---------- Records shown
Lemma wp_save_checkpoint mine w clock finish_by bs c :
  claim_ok ns w c → wp mine w (save_checkpoint (E := E) system clock finish_by bs c) (λ '(c', _) _ w', claim_ok ns w' c').
Proof.
  intros Hc. unfold save_checkpoint. apply (wp_quiet_then mine w _ _ (λ _, True)); [quiet|apply leaves_true|].
  intros [now|e] w1 He1 _; (apply (claim_ok_extends ns sha256 w w1) in Hc; [|by eapply extends_empty]).
  - apply wp_bind. eapply wp_mono; [by apply (wp_checkpoint ns sha256 Hns system Hsys)|].
    intros [c' saved] mine' w' _ Hc'. apply wp_ret. intros w2 He2.
    eapply claim_ok_extends; [by eapply extends_empty|done].
  - apply wp_ret. intros w2 He2. eapply claim_ok_extends; [by eapply extends_empty|done].
Qed.

Lemma wp_handler_future mine w clock finish_by h c :
  claim_ok ns w c → handler_typed h →
  wp mine w (handler_future (E := E) system clock finish_by h c) (λ '(c', r) _ w', claim_ok ns w' c' ∧ end_typed r).
Proof.
  revert mine w c. induction h as [r| |k IH|k IH|bs k IH]; intros mine w c Hc Ht; cbn [handler_future].
  - apply wp_ret. intros w' He. split; [eapply claim_ok_extends; [by eapply extends_empty|done]|].
    intros outcome [= ->]. exact Ht.
  - apply wp_ret. intros w' He. split; [eapply claim_ok_extends; [by eapply extends_empty|done]|done].
  - apply (wp_quiet_then mine w _ _ (λ _, True)); [done|apply leaves_true|]. intros b w1 He1 _.
    apply IH; [|apply Ht]. eapply claim_ok_extends; [by eapply extends_empty|done].
  - apply (wp_quiet_then mine w _ _ (λ _, True)); [quiet|apply leaves_true|]. intros x w1 He1 _.
    apply IH; [|apply Ht]. eapply claim_ok_extends; [by eapply extends_empty|done].
  - apply wp_bind. eapply wp_mono; [by apply wp_save_checkpoint|]. intros [c' saved] mine' w' _ Hc'.
    apply IH; [done|apply Ht].
Qed.

Lemma handler_retry_typed value outcome : handler_retry (E := E) value = Ok outcome → outcome_typed outcome.
Proof. unfold handler_retry. intros H. invert_ok. split; [done|]. by apply code_typed in Ha. Qed.

Definition executed (x : ClaimedJob * HandlerExecution) w : Prop :=
  match x.2 with HX_Outcome outcome => claim_ok ns w x.1 ∧ outcome_typed outcome | HX_Deadline => True end.

Lemma wpj_execute_handler mine w clock finish_by future c :
  claim_ok ns w c → (∀ h, future = Some h → handler_typed h) →
  wpj mine w (execute_handler (E := E) system clock finish_by future c) (λ x _ w', executed x w').
Proof.
  intros Hc Hf. unfold execute_handler. destruct future as [h|].
  - apply wp_bind. eapply wp_mono.
    { unfold HandlerBoundary. apply wp_unless_deadline, wp_poll_handler, wp_handler_future; [done|by apply Hf]. }
    intros r mine' w' _ Hr. apply wp_ret. intros w2 He2. destruct r as [[c' r]| |]; [|done..]. destruct Hr as [Hc' Hr].
    apply (claim_ok_extends ns sha256 w' w2) in Hc'; [|by eapply extends_empty]. cbn [into_execution].
    destruct r as [[outcome|[]]|]; [by split; [|apply Hr]|..];
      (destruct (handler_retry _) as [outcome|] eqn:Ho; [|done]; split; [done|by eapply handler_retry_typed]).
  - apply wpj_try. intros outcome Ho. apply wpj_ret. intros w' He.
    split; [eapply claim_ok_extends; [by eapply extends_empty|done]|by eapply handler_retry_typed].
Qed.

Lemma wpj_execute_checkpointed mine w clock finish_by kind version payload c :
  claim_ok ns w c →
  wpj mine w (execute_checkpointed (E := E) system clock finish_by (handlers kind version) payload c)
    (λ x _ w', executed x w').
Proof.
  intros Hc. unfold execute_checkpointed. apply (wp_quiet_then mine w _ _ (λ _, True)); [quiet|apply leaves_true|].
  intros [context|e] w1 He1 _; [|done]. apply wpj_execute_handler; [|intros h; apply Hhandlers].
  eapply claim_ok_extends; [by eapply extends_empty|done].
Qed.

Lemma quiet_register c : quiet (register_execution (E := E) system c).
Proof.
  unfold register_execution. apply quiet_job_bind; [done|]. intros _.
  apply quiet_bind; [unfold refresh_attempt_cancellation; quiet|]. intros [u|e]; [quiet|].
  unfold drop_registration. by apply quiet_job_bind.
Qed.

(** ** What a candidate reports *)

(** The receipt of a completion is in the store. *)
Definition receipt_recorded w (details : CompletionDetails) : Prop :=
  ∃ rc rv, details = completion_details rc ∧ operation_receipt_value rc = Ok rv ∧ is_receipt rc = true ∧
    recorded_bytes w (OpK ns (or_job_id rc)) rv.

Definition result_ok (r : result (JobSystemError E) CandidateResult) w : Prop :=
  match r with Ok (CN_Completed details) => receipt_recorded w details | _ => True end.

Lemma receipt_recorded_extends mine w w' d : extends mine w w' → receipt_recorded w d → receipt_recorded w' d.
Proof.
  intros He (rc & rv & Hd & Hv & Ht & Hr). exists rc, rv. split_and!; try done. by eapply recorded_extends.
Qed.

Lemma wpj_apply_candidate_outcome mine w c outcome now :
  claim_ok ns w c → outcome_typed outcome → is_i64 now = true →
  wp mine w (apply_candidate_outcome (E := E) system c outcome now) (λ r _ w', result_ok r w').
Proof.
  intros [l Hc] Ho Hn. unfold apply_candidate_outcome. apply wp_bind. eapply wp_mono.
  { by apply (wpj_apply_outcome ns sha256 Hns Hsha system Hsys c l). }
  intros [res|e] mine' w' _ Hr; apply wp_ret; intros w2 He2; [|done]. destruct res; cbn in *; try done.
  eapply receipt_recorded_extends; [exact He2|]. destruct Hr as (rc & rv & Hd & Hv & Ht & Hj & Hrec).
  exists rc, rv. rewrite Hj. by split_and!.
Qed.

(** A program whose result is known to fit, then a deferred registration. *)
Lemma wp_drop_registration mine w authority (p : job E CandidateResult) :
  wp mine w p (λ r _ w', result_ok r w') →
  wp mine w (prog_bind p (drop_registration authority)) (λ r _ w', result_ok r w').
Proof.
  intros Hp. apply wp_bind. eapply wp_mono; [exact Hp|]. intros r mine' w' _ Hr.
  intros w2 He2 [] mine2 w3 [-> ->]. split; [apply step_ok_refl; by eapply ex_valid|]. intros w4 He4.
  destruct r as [[]|]; cbn in *; try done. do 2 (eapply receipt_recorded_extends; [eassumption|]). done.
Qed.

(** Errors satisfy [result_ok], so its proofs follow successes. *)
Lemma result_ok_wpj {A} mine w (p : job E A) (k : A → job E CandidateResult) Ψ :
  wpj mine w p Ψ →
  (∀ a mine' w', valid w' → Ψ a mine' w' → wp mine' w' (k a) (λ r _ w', result_ok r w')) →
  wp mine w (p ≫= k) (λ r _ w', result_ok r w').
Proof.
  intros Hp Hk. apply wp_bind. eapply wp_mono; [exact Hp|]. intros [a|e] mine' w' Hv Ha; [by apply Hk|]. by apply wp_ret.
Qed.

Lemma result_ok_quiet {A} mine w (p : job E A) (k : A → job E CandidateResult) (P : A → Prop) :
  quiet p → outcomes P p →
  (∀ a w', extends mine w w' → P a → wp mine w' (k a) (λ r _ w', result_ok r w')) →
  wp mine w (p ≫= k) (λ r _ w', result_ok r w').
Proof.
  intros Hq Ho Hk. apply (wp_quiet_then mine w _ _ (on_ok P)); [done|done|]. intros [a|e] w' He HP; [by apply Hk|].
  by apply wp_ret.
Qed.

Lemma result_ok_try {A F} `{!IntoJobError F E} mine w (r : result F A) (k : A → job E CandidateResult) :
  (∀ a, r = Ok a → wp mine w (k a) (λ r _ w', result_ok r w')) →
  wp mine w (try_ r ≫= k) (λ r _ w', result_ok r w').
Proof. intros Hk. destruct r; [by apply Hk|]. by apply wp_ret. Qed.

Lemma wp_execute_claim mine w kind version finish_by clock c :
  claim_ok ns w c →
  wp mine w (execute_claim (E := E) system (handlers kind version) finish_by clock c) (λ r _ w', result_ok r w').
Proof.
  intros Hc. unfold execute_claim.
  apply (result_ok_quiet _ _ _ _ _ (quiet_wall_now _) (wall_now_outcomes _)). intros now w1 He1 Hnow.
  apply (claim_ok_extends ns sha256 w w1) in Hc; [|by eapply extends_empty].
  apply result_ok_try. intros lease _. apply result_ok_try. intros expiry _. cbn zeta.
  apply (result_ok_quiet _ _ _ _ (λ _, True)); [unfold clock_now; quiet|apply leaves_ok|]. intros current w2 He2 _.
  apply (claim_ok_extends ns sha256 w1 w2) in Hc; [|by eapply extends_empty].
  destruct (MonotonicDeadline_is_at_or_before _ _).
  - apply result_ok_try. intros outcome Ho. apply wpj_apply_candidate_outcome; [done| |done].
    unfold deadline_outcome in Ho. invert_ok. apply code_typed in Ha. by split.
  - apply (result_ok_wpj mine w2 _ _ _ (wpj_execute_checkpointed mine w2 clock _ kind version (cj_payload c) c Hc)).
    intros [c' [outcome|]] mine3 w3 _ Hx; [|by apply wp_ret]. destruct Hx as [Hc' Ho]. cbn [fst snd] in *.
    apply (result_ok_quiet _ _ _ _ _ (quiet_wall_now _) (wall_now_outcomes _)). intros now' w4 He4 Hnow'.
    apply wpj_apply_candidate_outcome; [|done..]. eapply claim_ok_extends; [by eapply extends_empty|done].
Qed.

(** A candidate that was read from the store. *)
Definition candidate_seen w (c : Candidate) : Prop :=
  decode_job_record (cd_encoded c) = Ok (cd_record c) ∧
  route_ok ns (cd_record c) (if cd_route_is_due c then CR_Due (cd_key c) (cd_value c)
                             else CR_ExpiredLease (cd_key c) (cd_value c)) ∧
  ∃ w0, extends ∅ w0 w ∧ w_now w0 !! JobK ns (jr_job_id (cd_record c)) = Some (cd_encoded c).

Lemma candidate_seen_extends mine w w' c : extends mine w w' → candidate_seen w c → candidate_seen w' c.
Proof.
  intros He (Hd & Hr & w0 & He0 & H0). split; [done|]. split; [done|]. exists w0. split; [|done].
  eapply extends_trans; [exact He0|]. by eapply extends_empty.
Qed.

Lemma candidate_seen_id w c : candidate_seen w c → is_fixed_id (jr_job_id (cd_record c)) = true.
Proof. intros (Hd & _). by destruct (typed_names _ (decode_typed _ _ Hd)). Qed.

Lemma wpj_claim_candidate mine w c now capacity deadline :
  candidate_seen w c → is_i64 now = true → 0 ≤ capacity →
  wpj mine w (claim_candidate (E := E) system c now capacity deadline)
    (λ r _ w', match r with inr claimed => claim_ok ns w' claimed | inl _ => True end).
Proof.
  intros Hs Hn Hc. pose proof (candidate_seen_id _ _ Hs) as Hid. destruct Hs as (Hd & Hr & w0 & He0 & H0).
  unfold claim_candidate. apply wpj_lift. eapply wp_mono; [by eapply (wpj_claim_record ns sha256 Hns system Hsys)|].
  intros [claimed|e] mine' w' _ Hx.
  - apply wpj_ret. intros w2 He2. eapply claim_ok_extends; [by eapply extends_empty|done].
  - destruct e; try done; try by apply wpj_ret. apply wpj_bind. eapply wpj_mono.
    { by apply (wpj_dead_letter_by_id ns sha256 Hns system Hsys). }
    intros. by apply wpj_ret.
Qed.

Lemma quiet_can_expire c now : quiet (can_expire (E := E) system c now).
Proof. unfold can_expire. quiet. Qed.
--------------------
Within the material above, tally each line that contains "Definition" and respond with the tally only.

_Answer to this task:_ 4